Start of Records for this task

(** Taking the flag of an idle object, with a new owner. *)
Lemma claim_ok seen c ts t th o st :
  store c !! o = Some st → tool_active st = false → eviction_in_progress st = false →
  ts !! t = None → owner th = Some o → (∀ sid, th = Returning sid o → session_id st = sid) →
  system_ok seen (System c ts) →
  system_ok seen (System (update o (λ s, set_eviction true (eviction_eligible s) s) c)
                    (<[t:=th]> ts)).
Proof.
  intros Est Hact Hfl Ht Hth Hsid []. simpl in *.
  assert (Hno : ∀ t' th', ts !! t' = Some th' → owner th' ≠ Some o).
  { intros t' th' E Ho. destruct (so_owner0 t' th' o E Ho) as (? & ? & Hp & _). simplify_eq.
    by rewrite Hfl in Hp. }
  split; simpl; try done.
  - intros o' Ho. apply so_fresh0. by apply lookup_alter_is_Some in Ho.
  - intros o' st' [[-> (st0 & E & ->)]|[Hne E]]%alter_Some; [|eauto].
    unfold fenced. simpl. simplify_eq. rewrite Hact. by intros [? ?].
  - intros sid o' Ho. destruct (so_current0 sid o' Ho) as (st' & E & Hs).
    destruct (decide (o = o')) as [<-|]; [rewrite lookup_alter_eq, E|rewrite lookup_alter_ne by done];
      simpl; eauto.
  - intros o1 o2 s1 s2 [[-> (st1 & E1 & ->)]|[? E1]]%alter_Some [[-> (st2 & E2 & ->)]|[? E2]]%alter_Some;
      simpl; eauto.
  - intros o' st' [[-> (st0 & E & ->)]|[Hne E]]%alter_Some; simpl; eauto.
  - intros t' th' o' [[<- <-]|[Hne E]]%lookup_insert_Some Ho.
    + simplify_eq. rewrite lookup_alter_eq, Est. simpl. eauto.
    + destruct (so_owner0 t' th' o' E Ho) as (st' & E' & Hp & Hr).
      rewrite lookup_alter_ne; [eauto|]. intros <-. by apply (Hno t' th').
  - intros t1 t2 th1 th2 o' [[<- <-]|[H1 E1]]%lookup_insert_Some [[<- <-]|[H2 E2]]%lookup_insert_Some Ho1 Ho2.
    + done.
    + simplify_eq. by destruct (Hno t2 th2).
    + simplify_eq. by destruct (Hno t1 th1).
    + eauto.
  - intros o' st' [[-> (st0 & E & ->)]|[Hne E]]%alter_Some Hp Hs.
    + exists t, th. by rewrite lookup_insert_eq.
    + destruct (so_flagged0 o' st' E Hp Hs) as (t' & th' & E' & Ho). exists t', th'.
      rewrite lookup_insert_ne; [done|]. congruence.
Qed.

(** Giving the flag back. *)
Lemma unclaim_ok seen c ts t th o el :
  ts !! t = Some th → owner th = Some o →
  system_ok seen (System c ts) →
  system_ok seen (System (update o (λ s, set_eviction false (el s) s) c) (delete t ts)).
Proof.
  intros Ht Hth []. simpl in *.
  split; simpl; try done.
  - intros o' Ho. apply so_fresh0. by apply lookup_alter_is_Some in Ho.
  - intros o' st' [[-> (st0 & E & ->)]|[Hne E]]%alter_Some; [|eauto]. by intros [? ?].
  - intros sid o' Ho. destruct (so_current0 sid o' Ho) as (st' & E & Hs).
    destruct (decide (o = o')) as [<-|]; [rewrite lookup_alter_eq, E|rewrite lookup_alter_ne by done];
      simpl; eauto.
  - intros o1 o2 s1 s2 [[-> (st1 & E1 & ->)]|[? E1]]%alter_Some [[-> (st2 & E2 & ->)]|[? E2]]%alter_Some;
      simpl; eauto.
  - intros o' st' [[-> (st0 & E & ->)]|[Hne E]]%alter_Some; simpl; eauto.
  - intros t' th' o' [Hne E]%lookup_delete_Some Ho.
    destruct (so_owner0 t' th' o' E Ho) as (st' & E' & Hp & Hr).
    rewrite lookup_alter_ne; [eauto|]. intros <-. by apply Hne, (so_single0 t t' th th' o).
  - intros t1 t2 th1 th2 o' [H1 E1]%lookup_delete_Some [H2 E2]%lookup_delete_Some. eauto.
  - intros o' st' [[-> (st0 & E & ->)]|[Hne E]]%alter_Some Hp Hs; [done|].
    destruct (so_flagged0 o' st' E Hp Hs) as (t' & th' & E' & Ho). exists t', th'.
    rewrite lookup_delete_ne; [done|]. intros <-. congruence.
Qed.

(** A return whose session is gone: the object keeps its flag, unregistered. *)
Lemma abandon_ok seen c ts t th o st :
  ts !! t = Some th → owner th = Some o → store c !! o = Some st →
  sessions c !! session_id st = None →
  system_ok seen (System c ts) → system_ok seen (System c (delete t ts)).
Proof.
  intros Ht Hth Est Hs []. simpl in *. split; simpl; try done.
  - intros t' th' o' [Hne E]%lookup_delete_Some. eauto.
  - intros t1 t2 th1 th2 o' [H1 E1]%lookup_delete_Some [H2 E2]%lookup_delete_Some. eauto.
  - intros o' st' E Hp Hs'. destruct (so_flagged0 o' st' E Hp Hs') as (t' & th' & E' & Ho).
    exists t', th'. rewrite lookup_delete_ne; [done|]. intros <-. congruence.
Qed.

Lemma unregister_sessions sid c :
  store (unregister sid c).2 = store c ∧ next_object (unregister sid c).2 = next_object c ∧
  sessions (unregister sid c).2 = delete sid (sessions c).
Proof.
  set (I c' := store c' = store c ∧ next_object c' = next_object c ∧
               sessions c' = delete sid (sessions c)).
  assert (Hd : ∀ k, preserves I (on_demand (DemandLedger.release k))).
  { intros k c' Hc'. unfold on_demand. by destruct (DemandLedger.release k (demand c')). }
  change (I (unregister sid c).2). unfold unregister. do 2 erewrite bind_ok by reflexivity.
  apply preserves_bind; [by apply preserves_for_each|intros _; by apply preserves_modify|done].
Qed.

Lemma unregister_ok seen c ts sid :
  system_ok seen (System c ts) → system_ok seen (System (unregister sid c).2 ts).
Proof.
  destruct (unregister_sessions sid c) as (E1 & E2 & E3). intros [].
  split; simpl in *; rewrite ?E1, ?E2, ?E3; try done.
  - by apply delete_ok.
  - intros sid' o [_ E]%dict_lookup_delete_Some; eauto.
  - intros o st E Hp [_ Hs]%dict_lookup_delete_Some; eauto.
Qed.

(** ** Every event keeps the protocol *)

Lemma run_op_ok {A} seen (m : M coordinator A) s s' :
  run_op m s = Some s' → system_ok seen (System (m (co s)).2 (threads s)) → system_ok seen s'.
Proof. intros [= <-]. done. Qed.

Lemma session_of_state sid c : (session_of sid c).2 = c.
Proof. unfold session_of, mbind, M_bind, get. by destruct (sessions c !! sid). Qed.

(** An operation that looks a session up and updates its object quietly. *)
Lemma session_update_ok seen sid f s :
  (∀ st, quiet f st) → system_ok seen s →
  system_ok seen (System ((o ← session_of sid; modify (update o f)) (co s)).2 (threads s)).
Proof.
  intros Hq Hs. destruct s as [c ts]. simpl.
  unfold session_of, mbind, M_bind, get, modify, raise, mret, M_ret.
  destruct (sessions c !! sid) as [o|]; [|done]. by apply quiet_update_ok.
Qed.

End of Records for this task

Problem: Find every line of the data above that holds the word "congruence", then state how many there are and nothing else.

Written solution: 3